The Attorney-General’s Chambers has adopted the right mindset in allowing State Legal Attorneys to run prosecutions without referring to the AG, unless there is “some big matter” or “some technicalities”.[1] In the handful of prosecutions towards politicians, such detachment from interference by the higher-ups should be more apparent than ever.

3) Handing Prosecution Power to Enforcement Bodies

Even better, such discretion to prosecute should be exercised solely by the public enforcement bodies, which includes the MACC, Securities Commission and Companies Commission.

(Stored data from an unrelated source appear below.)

(** A result with a leaked block and no stack entry. *)
Definition scenarioHeapOnly : Response.t :=
  {| Response.ref := 6;
     Response.stack := Some [];
     Response.heap :=
       Some [{| Block.size := 4; Block.block_state := "Leaked";
                Block.metadata := None;
                Block.current_pointer_identifier := None;
                Block.dangling_pointer_identifiers := Some [] |}] |}.

(** A stack with an entry that is neither a variable nor a pointer, a
    variable, and a pointer whose target is not on the stack. *)
Definition stackUnresolved : list Symbol :=
  [SymOther;
   SymVariable "x" 4 None "Integer";
   SymPointer "q" 8 (Some (SymVariable "y" 4 None "Integer"))].

Definition scenarioUnresolved : Response.t :=
  {| Response.ref := 7;
     Response.stack := Some stackUnresolved;
     Response.heap := None |}.

(** A render of a response in a fixed window. *)
Definition render (r : Response.t) (failed : bool) (source : string)
    : Input :=
  {| analyzeResponse := Some r; analyzeError := failed;
     sourceCode := Js.codeUnits source;
     windowHeight := 800; stackXCoordinate := 50; heapXCoordinate := 400;
     theme := "dark" |}.


(** Three stack entries, one of them neither a variable nor a pointer,
    and three blocks, one in each of the states that the id of a heap
    node tells apart. *)
Definition scenarioLayers : Response.t :=
  {| Response.ref := 10;
     Response.stack :=
       Some [SymVariable "x" 4 (Some "12") "Integer";
             SymOther;
             SymPointer "p" 8 None;
             SymVariable "c" 1 (Some "7") "Char"];
     Response.heap :=
       Some [{| Block.size := 4; Block.block_state := "Allocated";
                Block.metadata := None;
                Block.current_pointer_identifier := Some "p";
                Block.dangling_pointer_identifiers := Some [] |};
             {| Block.size := 16; Block.block_state := "Free";
                Block.metadata := None;
                Block.current_pointer_identifier := None;
                Block.dangling_pointer_identifiers := Some [] |};
             {| Block.size := 8; Block.block_state := "Unallocated";
                Block.metadata := None;
                Block.current_pointer_identifier := None;
                Block.dangling_pointer_identifiers := Some [] |}] |}.

(** Sample values for the constants of [constants.ts] and for the random
    source, used to run the engine on the scenarios. *)
Definition sampleColor (luminosity : string) (k : nat) : string :=
  "#" +:+ luminosity +:+ Js.natToString k.

(** ** Vocabulary of the layout, naming and wiring properties *)

(** The lower edge of a node on screen; [y] grows downwards. *)
Definition nodeBottom (n : Node.t) : Z := Node.positionY n + Node.height n.

(** The layout law of a layer: the first node rests on the base line
    [windowHeight - HEIGHT_OFFSET], every later node rests on the upper
    edge of the node before it, and every node is [NODE_WIDTH] wide and
    [BASE_NODE_HEIGHT] high per unit of size. *)
Definition Stacked (windowHeight : Z) (layer : list Node.t) : Prop :=
  (∀ n, layer !! 0%nat = Some n →
        nodeBottom n = windowHeight - HEIGHT_OFFSET)
  ∧ (∀ i a b, layer !! i = Some a → layer !! S i = Some b →
       nodeBottom b = Node.positionY a)
  ∧ (∀ n, n ∈ layer →
       Node.height n = Node.size n * BASE_NODE_HEIGHT
       ∧ Node.width n = NODE_WIDTH).

(** The name under which a stack entry is drawn; an entry that is
    neither a variable nor a pointer is not drawn. *)
Definition symbolName (s : Symbol) : option string :=
  match s with
  | SymVariable name _ _ _ => Some name
  | SymPointer name _ _ => Some name
  | SymOther => None
  end.

(** The entries of the analysed stack that are drawn, each as its name
    and its size, in the order of the stack. *)
Definition drawnEntries (stack : list Symbol) : list (string * Z) :=
  omap (fun s => (fun name => (name, symbolSize s)) <$> symbolName s) stack.

Definition entrySum (entries : list (string * Z)) : Z :=
  foldr (fun e acc => e.2 + acc) 0 entries.

(** The name and the size that a node shows. *)
Definition nodeEntry (n : Node.t) : string * Z := (Node.id n, Node.size n).


(** [b] is [a] up to the two fields that the heap builder writes on a
    stack node: [pointingToAddress] and [metadata]. *)
Definition relinked (a b : Node.t) : Prop :=
  ∃ pointing meta,
    b = Node.withExtraInfo
          (fun e => {| Node.address := Node.address e;
                       Node.pointingToAddress := pointing;
                       Node.pointingToLabel := Node.pointingToLabel e;
                       Node.metadata := meta;
                       Node.isFree := Node.isFree e |}) a.

(** The blocks whose visit scans the stack nodes. *)
Definition scanned (heap : list Block.t) : list Block.t :=
  filter (fun b => isUnallocated b = false) heap.

(** An intra-stack edge from the pointer node [p] to the node [t]. *)
Definition StackEdge (p t : Node.t) (e : Edge.t) : Prop :=
  ∃ stroke,
    e = createEdge ("e" +:+ Node.id p +:+ "-" +:+ Node.id t) "step"
          (Node.id p) (Node.id t) stroke.

(** An edge of the stack layer [N]: it leaves a node of type [Pointer]
    and reaches the node whose id is the target name of the pointer. *)
Definition PointerEdge (N : list Node.t) (e : Edge.t) : Prop :=
  ∃ i j p t,
    N !! i = Some p ∧ N !! j = Some t
    ∧ Node.dtype (Node.data p) = "Pointer"
    ∧ nodeLabel p = Some (Node.id t)
    ∧ StackEdge p t e.

(** The colour law of an edge of the heap layer built over the stack
    ids [ids] from draw [d] on: the edge joins the stack node in cell
    [j] to the node of the block in cell [i]; it is red when the stack
    node dangles from the block, and has otherwise the colour of the
    draw made for the pair, the draws being counted block by block over
    the blocks that are scanned. *)
Definition EdgeColour (theme : string) (ids : list string) (d : nat)
    (heap : list Block.t) (e : Edge.t) : Prop :=
  ∃ i b j sid,
    heap !! i = Some b ∧ ids !! j = Some sid
    ∧ Edge.source e = sid ∧ Edge.target e = heapNodeId i b
    ∧ Edge.stroke (Edge.style e)
      = if isDanglingPointer b sid then "red"
        else generateRandomColor theme
               (d + length (scanned (take i heap)) * length ids + j).

(** A node from which the pointer loop has nothing to resolve: it is
    not of type [Pointer], or its target name is absent or is the id of
    no node of the layer. *)
Definition Unresolved (N : list Node.t) (n : Node.t) : Prop :=
  Node.dtype (Node.data n) ≠ "Pointer"
  ∨ ∀ t, t ∈ N → nodeLabel n ≠ Some (Node.id t).

(** * Properties *)

(** ** The render loop *)

Lemma sameStackDeps_refl d : sameStackDeps d d = true.
Proof.
  unfold sameStackDeps.
  rewrite bool_decide_eq_true_2 by done.
  rewrite (proj2 (Qeq_bool_iff _ _) (Qeq_refl _)).
  by rewrite String.eqb_refl, Z.eqb_refl.
Qed.

Lemma sameHeapDeps_refl d : sameHeapDeps d d = true.
Proof.
  unfold sameHeapDeps.
  rewrite bool_decide_eq_true_2 by done.
  rewrite (proj2 (Qeq_bool_iff _ _) (Qeq_refl _)).
  by rewrite Nat.eqb_refl, String.eqb_refl, Z.eqb_refl.
Qed.

Lemma sameObject_refl o : sameObject o o = true.
Proof. destruct o; simpl; [apply Nat.eqb_refl | done]. Qed.

(** A settled state is a fixed point of [pass]. *)
Lemma pass_idle inp st : Settled inp st → pass inp st = Committed st.
Proof.
  intros (Hs & Hh & Hr & Hl).
  unfold pass, resetEffect, retainEffect, stackEffect, heapEffect.
  rewrite Hr, Hs, Hh.
  destruct (hasValidAnalyzeResponse inp); [|done].
  rewrite <- (Hl eq_refl). by destruct st.
Qed.

(** What a pass leaves behind: the retained response, dependency
    arrays that match the pass, and the same stack array unless the
    pass replaced it. *)
Lemma pass_facts inp st st' :
  pass inp st = Committed st' →
  lastValidAnalyzeResponse st' =
    (if hasValidAnalyzeResponse inp then analyzeResponse inp
     else lastValidAnalyzeResponse st)
  ∧ (∃ d, stackDeps st' = Some d
          ∧ sameStackDeps d (stackDepsOf inp st) = true)
  ∧ (∃ d, heapDeps st' = Some d
          ∧ sameHeapDeps d (heapDepsOf inp st) = true)
  ∧ (forcesRebuild inp st = false → stackDepsChanged inp st = false →
     stackNodesRef st' = stackNodesRef st).
Proof.
  unfold pass, resetEffect, retainEffect, stackEffect, heapEffect,
    resetMemory.
  intros H.
  destruct (stackDepsChanged inp st) eqn:Hsc,
    (heapDepsChanged inp st) eqn:Hhc.
  all: unfold stackDepsChanged in Hsc; unfold heapDepsChanged in Hhc.
  all: destruct (hasValidAnalyzeResponse inp) eqn:Hv,
    (forcesRebuild inp st) eqn:Hf.
  all: repeat match type of H with
    | context [useStackNodes ?a ?b ?c ?d ?e] =>
        destruct (useStackNodes a b c d e)
    | context [useHeapNodes ?a ?b ?c ?d ?e ?f] =>
        destruct (useHeapNodes a b c d e f)
    end; try discriminate H.
  all: injection H as <-; simpl.
  all: split; [done|].
  all: split; [first [ by eauto using sameStackDeps_refl
                     | destruct (stackDeps st); [|done];
                       apply negb_false_iff in Hsc; by eauto ]|].
  all: split; [first [ by eauto using sameHeapDeps_refl
                     | destruct (heapDeps st); [|done];
                       apply negb_false_iff in Hhc; by eauto ]|].
  all: done.
Qed.

(** Identities stay fresh along the passes, so the comparison made in
    [heapEffect] tells the snapshot array from one set in the same
    pass. *)
Lemma pass_fresh inp st st' :
  Fresh st → pass inp st = Committed st' → Fresh st'.
Proof.
  unfold Fresh, pass, resetEffect, retainEffect, stackEffect, heapEffect,
    resetMemory.
  intros Hfresh H.
  destruct (stackDepsChanged inp st), (heapDepsChanged inp st),
    (hasValidAnalyzeResponse inp), (forcesRebuild inp st).
  all: repeat match type of H with
    | context [useStackNodes ?a ?b ?c ?d ?e] =>
        destruct (useStackNodes a b c d e)
    | context [useHeapNodes ?a ?b ?c ?d ?e ?f] =>
        destruct (useHeapNodes a b c d e f)
    end; try discriminate H.
  all: injection H as <-; simpl; lia.
Qed.

Lemma mount_fresh : Fresh mount.
Proof. unfold Fresh, mount. simpl. lia. Qed.

Lemma current_after_pass inp st st' :
  pass inp st = Committed st' →
  currentAnalyzeResponse inp st' = currentAnalyzeResponse inp st.
Proof.
  intros (Hl & _)%pass_facts.
  unfold currentAnalyzeResponse, shouldShowLastValidVisualization.
  destruct (hasValidAnalyzeResponse inp); [|by rewrite Hl].
  by rewrite !andb_false_r.
Qed.

Lemma forcesRebuild_after_pass inp st st' :
  pass inp st = Committed st' → forcesRebuild inp st' = false.
Proof.
  intros (Hl & _)%pass_facts. unfold forcesRebuild.
  destruct (hasValidAnalyzeResponse inp); [|done].
  by rewrite Hl, sameObject_refl.
Qed.

(** Two passes settle any state on the input they were run with. *)
Lemma recompute_settled inp st st2 :
  recompute inp st = Committed st2 → Settled inp st2.
Proof.
  unfold recompute.
  destruct (pass inp st) as [st1|] eqn:H1; [|done]. intros H2.
  pose proof (current_after_pass _ _ _ H1) as Hc1.
  pose proof (current_after_pass _ _ _ H2) as Hc2.
  pose proof (forcesRebuild_after_pass _ _ _ H1) as Hf1.
  pose proof (forcesRebuild_after_pass _ _ _ H2) as Hf2.
  destruct (pass_facts _ _ _ H1) as (Hl1 & (ds1 & Hds1 & Hsame1) & _ & _).
  destruct (pass_facts _ _ _ H2)
    as (Hl2 & (ds2 & Hds2 & Hsame2) & (dh2 & Hdh2 & Hsameh2) & Href).
  assert (stackDepsChanged inp st1 = false) as Hsc1.
  { unfold stackDepsChanged. rewrite Hds1.
    unfold stackDepsOf. rewrite Hc1. fold (stackDepsOf inp st).
    by rewrite Hsame1. }
  specialize (Href Hf1 Hsc1).
  repeat split.
  - unfold stackDepsChanged. rewrite Hds2.
    unfold stackDepsOf. rewrite Hc2. fold (stackDepsOf inp st1).
    by rewrite Hsame2.
  - unfold heapDepsChanged. rewrite Hdh2.
    unfold heapDepsOf. rewrite Hc2, Href. fold (heapDepsOf inp st1).
    by rewrite Hsameh2.
  - done.
  - intros Hv. by rewrite Hl2, Hv.
Qed.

The current practice of the Attorney-General’s Chambers as the final arbiter for prosecution places the most sensitive cases that have been so painstakingly investigated to be determined by officials most susceptible of political interference. The end results are often delays and non-prosecution, which doesn’t help the already low public confidence enjoyed by these Commissions.

Giving them the power to prosecute would deter nefarious ways of stopping prosecution, because the power to prosecute is spread out among more people and not just one person or division.

Long-Term Reforms:

Appointing a Director of Public Prosecutions

In 2011, Minister in the Prime Minister’s Department, Nazri Aziz had expressed support for a call to separate the functions of the Attorney-General and the Public Prosecutor in different individuals.[2]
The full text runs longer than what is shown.